As shown in Approaching Veganism Part 1, a strong case can indeed be made for a consistent pro-life Vegan ethic. On the other hand, however, there are also certain aspects of Veganism that appear more compatible with pro-choice views. This second article now identifies a major area of contention but points out the false underlying narrative from which it stems.

The main obstacle to pro-life Veganism is that apart from the Hardliners discussed in Part 1, many people who choose not to eat animal products do so out of a desire to protect innocent sentient life, not life overall. Otherwise, Vegans could not eat plants in addition to animal products, a restriction no sub-group has ever proposed. With this guiding principle, a Vegan may condone abortion at least in the early stages of pregnancy before the fetus has developed the “conscious awareness” to process feelings of pain.

One of the most well-known modern utilitarian philosophers Peter Singer exemplifies this view. A prominent animal-rights activist, he is also an extreme abortion supporter, going so far as to support the killing of severely disabled newborn babies and elderly, since they too are deemed lacking in self-awareness. Singer’s position might seem radical, but in reality is only consistent with the logic of pro-choice Vegans; if a being must have the cognitive capacity to hold a preference for life to be worthy of keeping it, no eugenic elimination of people with questionable “sentience” would be off limits. 
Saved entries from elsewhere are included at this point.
(** ** From end to end *)

(** C6: A request the application hands to its stack for a BLE endpoint is
    queued, turned into one packet by the next round of the send thread and
    given once to the adapters of the networks the endpoint names; when the bytes of
    that packet arrive at a stack whose queue is empty, its request handler is
    called once, with the sender's endpoint and identity and the method, type, message id,
    token, URI, options and payload that were sent.  A confirmable request is
    then the last in the retransmission list of the sender, with the packet
    that was sent, if it is sent again over that transport and no message with
    its id waits there.  The two stacks have memory and empty queues, and the
    request fits a packet ([sendable]). *)
Theorem request_delivered prng now rnd e r segs qs tok d l xs sep (h1 h2 : handler) :
  can_transmit h1 e l xs -> adapter e = CA_ADAPTER_GATT_BTLE -> running (g_sendThread h1) [] -> l <> [] ->
  method_ok (method r) -> info_ok (req_info r) -> req_isMulticast r = false ->
  sendable prng (method r) (copy_info (req_info r)) segs qs tok d ->
  quiet h2 -> dataQueue (g_receiveThread h2) = Some [] -> g_requestHandler h2 = true ->
  adapter (sep_endpoint sep) = CA_ADAPTER_GATT_BTLE ->
  exists p h1' h1'' h2' c m,
    CADetachSendMessage built ip_local (Some e) (Some (MsgRequest r)) (Some CA_REQUEST_DATA) h1 = Some (CA_STATUS_OK, h1') /\
    CASendThreadProcess proxyUri prng now rnd h1' = Some (tt, h1'') /\
    h1'' = set_retransmission c m (transmitted h1 e p (Some CA_REQUEST_DATA) l) /\
    CAReceivedPacketCallback built ip_local proxyUri sep (packet p) (plength p) h2 = Some (tt, h2') /\
    CAHandleRequestResponseCallbacks h2'
    = Some (tt, add_call (RequestHandler (Some (sep_endpoint sep))
                  (arrived prng sep (method r) (copy_info (req_info r)) segs qs tok d)) h2) /\
    (supported (g_retransmissionContext h1) e -> type (req_info r) = CA_MSG_CONFIRM ->
     Forall (fun x => matches (sent_id prng (req_info r)) (adapter e) x.2 = false) xs -> Z.of_nat (length xs) < 2 ^ 58 ->
     context_holds c m (xs ++ [(base.fresh (dom (retransmission_heap h1)),
                                kept now rnd (sent_id prng (req_info r)) e (Some CA_REQUEST_DATA) p)])).
Proof.
  intros Hct He [Hrun Hq] Hl Hm Hi Hu Hs Hq2 Hd2 Hr2 He2. pose proof Hct as [Hq1 Hsel Ha Hx].
  destruct (process_request prng now rnd e r segs qs tok d l xs h1 Hct He Hs) as (p & res & c & m & Ep & Hp & Hkept).
  exists p. do 3 eexists. exists c, m.
  split; [apply (detach_request e r h1 [] Hq1 He Hm Hi Hu ltac:(by rewrite Hsel) Hq)|].
  split; [|split; [done|split; [|split]]].
  - unfold CASendThreadProcess. step (run_gets _ _). unfold CAQueueingThreadBaseRoutine.
    cbn [g_sendThread set_sendThread qt_isStop set_queue dataQueue app]. rewrite Hrun. cbn beta iota.
    step (run_modify _ _).
    assert (forall h : handler, dataQueue (g_sendThread h) = Some [] ->
      set_sendThread (set_queue (Some []) (set_queue (Some [queued_request e r]) (g_sendThread h)))
        (set_sendThread (set_queue (Some [queued_request e r]) (g_sendThread h)) h) = h) as Hback.
    { intros [? ? [] ?] Eq; cbn in *. by rewrite Eq. }
    rewrite Hback by done. by step Ep.
  - replace (plength p) with (Z.of_nat (length (packet p))).
    + apply (receive_request prng sep p (method r) (copy_info (req_info r)) segs qs tok d [] h2); try done; [apply Hq2|].
      unfold method_ok in Hm. rewrite !elem_of_cons in Hm. by destruct Hm as [->|[->|[->|[->|Hm%not_elem_of_nil]]]].
    + rewrite (reads_packet _ _ _ _ _ _ _ Hp). by destruct Hp as [[_ ->] _ _ _ _].
  - rewrite (handle_request (sep_endpoint sep) (arrived prng sep (method r) (copy_info (req_info r)) segs qs tok d) [])
      by done.
    f_equal. f_equal. destruct h2 as [? ? ? []]; cbn in *. by rewrite Hd2.
  - intros. by apply Hkept.
Qed.

(** ** A request that is not answered *)

(** What the handler is told. *)
Definition timed_out (t : CAMessageType_t) (id : Z) (tok : list Z) : CAResponseInfo_t := {|
  result := CA_RETRANSMIT_TIMEOUT; res_isMulticast := false;
  res_info := set_token (if decide (tok = []) then None else Some tok) (Z.of_nat (length tok))
                (set_messageId id (CaMessage.set_type t zero_info)) |}.

Definition received_response (e : CAEndpoint_t) (r : CAResponseInfo_t) : CAData_t := {|
  sendType := SEND_TYPE_UNICAST; remoteEndpoint := Some e; requestInfo := None; responseInfo := Some r;
  errorInfo := None; dataType := None |}.

Lemma token_of_packet tok i (h : handler) bs : allocs_of h = [] -> coap_get_token2 bs = Some tok -> token i = None ->
  CAGetTokenFromPDU bs i h
  = Some ((CA_STATUS_OK, set_token (if decide (tok = []) then None else Some tok) (Z.of_nat (length tok)) i), h).
Proof.
  intros Hh Ht Hi. unfold CAGetTokenFromPDU. step (run_lift _ _ h Ht). destruct (decide (tok = [])) as [->|Hn].
  - rewrite bool_decide_eq_true_2 by done. by rewrite Hi.
  - rewrite bool_decide_eq_false_2 by done. unfold duplicate. 
    match goal with |- context [(?m ≫= _) h] => assert (m h = Some (Some tok, h)) as E end; [by step (alloc_ok h Hh)|].
    by step E.
Qed.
However, very few people (Vegans included) agree with Singer in carrying the sentience argument all the way to its eugenic conclusion. This reluctance is telling, as it hints that humans are aware on a deep level that there is more wrong with ending innocent lives than just causing pain. For Vegans, this awareness extends to the lives of non-human animals as well. 
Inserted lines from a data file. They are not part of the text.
(** ** The derived fields *)

Lemma yday_base yy m base :
  0 <= yy + 1900 -> 0 <= m <= 11 -> byte_at ydays m = Some base ->
  base + (if is_leap_year yy && (2 <=? m) then 1 else 0)
    = months_days (leap (yy + 1900)) (Z.to_nat m).
Proof.
  intros Hy Hm Hb. destruct (is_leap_year_leap yy) as [Hl|]; [|lia].
  assert (m = 0 \/ m = 1 \/ m = 2 \/ m = 3 \/ m = 4 \/ m = 5 \/ m = 6 \/ m = 7 \/ m = 8 \/
    m = 9 \/ m = 10 \/ m = 11) as Hc by lia.
  repeat destruct Hc as [->|Hc]; try subst m; vm_compute in Hb; injection Hb as <-;
    rewrite Hl; destruct (leap (yy + 1900)); reflexivity.
Qed.

(** Between 1900 and 2099 every fourth year but 1900 is a leap year. *)
Lemma leap_window n : 0 <= n < 200 -> leap (1900 + n) = (n mod 4 =? 0) && negb (n =? 0).
Proof.
  intros Hn. unfold leap.
  destruct (Z.eqb_spec ((1900 + n) mod 4) 0), (Z.eqb_spec ((1900 + n) mod 100) 0),
    (Z.eqb_spec ((1900 + n) mod 400) 0), (Z.eqb_spec (n mod 4) 0), (Z.eqb_spec n 0);
    simpl; try done; exfalso; Z.div_mod_to_equations; lia.
Qed.

Lemma years_days_window n :
  (n <= 200)%nat -> years_days 1900 n
    = 365 * Z.of_nat n + (if decide (n = O) then 0 else (Z.of_nat n - 1) / 4).
Proof.
  induction n as [|n IH]; intros Hn; [done|]. cbn [years_days]. rewrite IH by lia.
  rewrite leap_window by lia. rewrite (decide_False (P := S n = O)) by lia.
  replace (Z.of_nat (S n) - 1) with (Z.of_nat n) by lia.
  destruct (decide (n = O)) as [->|Hn0]; [done|].
  rewrite (proj2 (Z.eqb_neq (Z.of_nat n) 0)) by lia. rewrite andb_true_r.
  destruct (Z.eqb_spec (Z.of_nat n mod 4) 0); Z.div_mod_to_equations; lia.
Qed.

(** Day of the week of a date, 0 for Sunday, by counting days from Monday
    1 January 1900. *)
Definition weekday (year mon mday : Z) : Z :=
  (1 + years_days 1900 (Z.to_nat (year - 1900)) + months_days (leap year) (Z.to_nat mon) + (mday - 1))
    mod 7.

(** What [strptime] derives from the date it parsed. *)
Definition derived (t t' : tm) : Prop :=
  tm_year t' = tm_year t /\ tm_mon t' = tm_mon t /\ tm_mday t' = tm_mday t /\
  tm_yday t' = months_days (leap (tm_year t + 1900)) (Z.to_nat (tm_mon t)) + tm_mday t - 1 /\
  (0 <= tm_year t < 200 ->
   tm_wday t' = weekday (tm_year t + 1900) (tm_mon t) (tm_mday t)).

Lemma months_days_range lp m : 0 <= m <= 11 ->
  0 <= months_days lp (Z.to_nat m) <= (if lp then 335 else 334).
Proof.
  intros Hm. assert (m = 0 \/ m = 1 \/ m = 2 \/ m = 3 \/ m = 4 \/ m = 5 \/ m = 6 \/ m = 7 \/
    m = 8 \/ m = 9 \/ m = 10 \/ m = 11) as Hc by lia.
  repeat destruct Hc as [->|Hc]; try subst m; destruct lp; vm_compute; split; discriminate.
Qed.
For instance, suppose cattle farmers found a completely painless way to kill cows. Would Veganism become obsolete? The prospect is unlikely. Most Vegans would still be uncomfortable with the idea of humans taking it upon themselves to end the lives of these animals. Does it matter that the cows, unlike a fetus, had conscious preferences to keep their life before they were killed? To say “yes” brings us right back to Peter Singer’s philosophy, and the endorsement of infanticide which it logically entails.

In this way, Singer’s argument actually highlights why being pro-choice for the sake of consistently avoiding causing harm to sentient creatures is a fallacy. It comes from a flawed understanding of human rights which attempts to establish alternate qualifications for deserving them, other than being both alive and human. Once this misconception is resolved, Veganism’s inherently life-affirming principles shine through.